Health Care Costs Will Be Higher Than Half Of Country’s Income By 2037

From Huffington Post

Health insurance will cost more than the median income of an American household by 2037 — and that’s the best-case scenario, two doctors contend in a new study.

The reason: Wages for U.S. workers are stagnating and health care costs are rising so quickly that even if the health reform law enacted two years ago by President Obama works as advertised, health insurance premiums will surpass income for many Americans in the coming decades, according to an article published in the journal, Annals of Family Medicine (h/t U.S. News and World Report).

Under a less rosy scenario, insurance costs will reach the tipping point in 2033, Richard Young of John Peter Smith Hospital in Forth Worth, Texas, and Jennifer DeVoe of Oregon Health Sciences University in Portland, who conducted the study, found.

Things are going to get worse without more aggressive efforts to rein in health care spending, they say:

If health insurance premiums and national wages continue to grow at recent rates and the U.S. health system makes no major structural changes, the average cost of a family health insurance premium will equal 50% of the household income by the year 2021, and surpass the average household income by the year 2033. If out-of-pocket costs are added to the premium costs, the 50% threshold is crossed by 2018 and exceeds household income by 2030.

Meanwhile, fewer workers are getting insurance from their jobs and those who do have coverage are paying higher premiums while also seeing their benefits cut back and their out-of-pocket costs grow. Health care composed 17.3 percent of the entire U.S. economy in 2010 and grew faster than gross domestic product by 2.4 percent from 2000 to 2009, the study says. Almost 50 million Americans had no health insurance in 2010, according to the U.S. Census Bureau.

Obama’s health care law aims to fix that last problem. By 2021, health reform is projected to provide insurance to 24 million people through “exchanges” that allow them to find coverage and to qualify for financial assistance. In addition, the law would provide coverage for 17 million people through the Medicaid program for the poor, according to the Congressional Budget Office.

In a similar study DeVoe published in 2005, she projected that health insurance premiums would outstrip median income eight to twelve years sooner. But the reprieve isn’t because anything good happened in the meantime, Young and DeVoe say in their new paper.

Health care costs are still growing, though the rate slowed in recent years, in large part because because people without jobs or insurance went without medical care during the economic downturn. At the same time, those who had jobs had less money to spend on health care as average household income declined from $50,300 in 2008 to $49,800 in 2009, the study says.

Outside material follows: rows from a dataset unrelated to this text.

(** A post that raised raises again as long as the urls are the same. *)
Lemma replay_post_raise cat post s e t :
  process_post cat post s = Raise e ->
  existing_urls t = existing_urls s ->
  process_post cat post t = Raise e.
Proof.
  unfold process_post, set_contains, set_add. intros P U. rewrite U.
  destruct (py_get post "link") as [link|]; simpl in *; [|exact P].
  destruct (hash_key link) as [k|]; simpl in *; [|exact P].
  destruct (bool_decide (k ∈ existing_urls s)); [discriminate|].
  pose proof (build_article_clock cat post link
                (isoformat_now (clock (outside s))) (isoformat_now (clock (outside t)))) as C.
  destruct (build_article cat post link (isoformat_now (clock (outside s)))) as [a|e'];
    simpl in P; [discriminate|].
  injection P as ->. rewrite C. reflexivity.
Qed.

Lemma replay_posts cat items : forall s s1 r t,
  process_posts cat items s = (s1, r) ->
  match r with
  | Ok _ => existing_urls s1 ⊆ existing_urls t
  | Raise _ => existing_urls t = existing_urls s1
  end ->
  process_posts cat items t = (t, r).
Proof.
  induction items as [|post rest IH]; intros s s1 r t H U; simpl in *.
  - injection H as <- <-. reflexivity.
  - destruct (process_post cat post s) as [s'|e] eqn:P.
    + assert (S1 : existing_urls s' ⊆ existing_urls t).
      { pose proof (extends_urls _ _ _ _ (process_posts_extends _ _ _ _ _ H)) as M.
        destruct r; [set_solver | rewrite U; exact M]. }
      rewrite (replay_post _ _ _ _ _ P S1). eapply IH; eassumption.
    + injection H as <- <-. rewrite (replay_post_raise _ _ _ _ _ P U). reflexivity.
Qed.

Lemma replay_page cat id page s s1 f t :
  page_step cat id page s = (s1, f) ->
  match f with
  | Continue => existing_urls s1 ⊆ existing_urls t
  | Break => existing_urls t = existing_urls s1
  end ->
  exists t1, page_step cat id page t = (t1, f)
    /\ new_articles t1 = new_articles t
    /\ existing_urls t1 = existing_urls t.
Proof.
  unfold page_step, try_page. intros H U.
  destruct (remote id page) as [|status body];
    [injection H as <- <-; eexists; simpl; eauto|].
  destruct (status =? 400); [injection H as <- <-; eexists; simpl; eauto|].
  destruct ((400 <=? status) && (status <? 600));
    [injection H as <- <-; eexists; simpl; eauto|].
  destruct body as [posts|]; [|injection H as <- <-; eexists; simpl; eauto].
  destruct (negb (truthy posts)); [injection H as <- <-; eexists; simpl; eauto|].
  destruct (py_iter posts) as [items|e]; [|injection H as <- <-; eexists; simpl; eauto].
  destruct (process_posts cat items (send_request id page s)) as [s' r] eqn:P.
  assert (R : process_posts cat items (send_request id page t)
              = (send_request id page t, r)).
  { eapply replay_posts; [exact P|].
    destruct r; injection H as <- <-; simpl in *; exact U. }
  rewrite R. destruct r; injection H as <- <-; eexists; simpl; eauto.
Qed.

Lemma replay_paginate cat id pages : forall s t,
  existing_urls t = existing_urls (paginate cat id pages s) ->
  new_articles (paginate cat id pages t) = new_articles t
  /\ existing_urls (paginate cat id pages t) = existing_urls t.
Proof.
  induction pages as [|page rest IH]; intros s t U; simpl in *; [auto|].
  destruct (page_step cat id page s) as [s1 f] eqn:P. destruct f.
  - destruct (replay_page _ _ _ _ _ _ t P) as (t1 & -> & N1 & U1).
    { rewrite U. eapply extends_urls. apply paginate_extends. }
    destruct (IH s1 t1) as [N2 U2]; [congruence|].
    rewrite N2, U2. auto.
  - destruct (replay_page _ _ _ _ _ _ t P U) as (t1 & -> & N1 & U1). auto.
Qed.

Lemma second_run_adds_nothing cat id pages existing w w2 :
  new_articles (paginate cat id pages
    {| new_articles := [];
       existing_urls :=
         list_to_set (url_keys (existing ++
           new_articles (paginate cat id pages
             {| new_articles := []; existing_urls := list_to_set (url_keys existing);
                outside := w |})));
       outside := w2 |}) = [].
Proof.
  set (s0 := {| new_articles := []; existing_urls := list_to_set (url_keys existing);
                outside := w |}).
  destruct (paginate_extends cat id pages s0) as (used & added & N & _ & _ & _ & _ & G).
  destruct (G _ (grown_from_start _ w)) as (_ & _ & _ & E).
  match goal with |- new_articles (paginate _ _ _ ?t) = _ =>
    destruct (replay_paginate cat id pages s0 t) as [N0 _]; [|exact N0] end.
  cbn [existing_urls]. rewrite E, url_keys_app, list_to_set_app_L. set_solver.
Qed.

Obama’s health reform law contains myriad policies designed to slow escalating health care costs. The law cut Medicare payments to hospitals and other medical providers and created financial incentives for health insurers, doctors, hospitals, and others to band together to reduce waste, improve care, and save money. Health reform will also impose a tax in 2018 on the most expensive insurance plans in an aim to encourage people to buy cheaper coverage.

Young and DeVoe are skeptical about health reform’s impact on costs and favor cutting “administrative overhead” in the health care system, namely profits earned by health insurance companies.

1 Comment

  1. Public Health Over Private Profits on March 20, 2012 at 5:34 pm

    The answer isn’t Obama’s health care “reform” bill designed around what’s best for Big Pharma and the private insurance industry. The answer is to go after the real root cause of the problem with American health care: the fact that it is operated as a business first and a public service a veeeeeeeeeery distant second. So distant it’s hard to see with the naked eye. The inherent contradiction in for-profit health care means as long as it is the system that is in place there will always be a conflict between providing affordable care on the one hand and turning a profit on the other. The two are like oil and water. When we’re talking about people’s health and well-being the matter of profit shouldn’t even be considered. Some things just shouldn’t be a business. If many electric companies in the U.S. are operated as non-profits whose sole purpose is to provide the lowest cost electrical service to the consumer as possible then why on earth should something as critically important as HEALTH CARE be anything but a non-profit as well?

    A company whose main motivator for being in existence is to earn the largest possible profits for its shareholders is, to put it mildly, not going to consider such things as consumers’ health and well-being as anywhere near as important. Why sell pills for $15 a bottle when the same captive audience will pay $55 a bottle for the same pills because it is (still!) illegal for us to import the same pharmaceuticals from Canada with the only difference being price? What incentive does that company have to lower its prices to make them affordable when they’re obviously still salable at an outrageous price, the consumer’s financial sacrifices notwithstanding and not considered by the company? What incentive does a doctor have to recommend a cheaper alternative to a costly medical procedure if to do so he would be cutting his own profits? The American health care system (with the exception of non-profit hospitals) is designed around milking as much money out of the consumer as possible to enrich the shareholders of the companies in the insurance, pharmaceutical and health services industries. Take the profit motive out of the equation. Make health care a non-profit public service with a single-payer insurance framework to cover everybody. Do this and we solve the problem of rising health care costs which solves the problem of the long-term insolvency of Medicare, Medicaid and Social Security.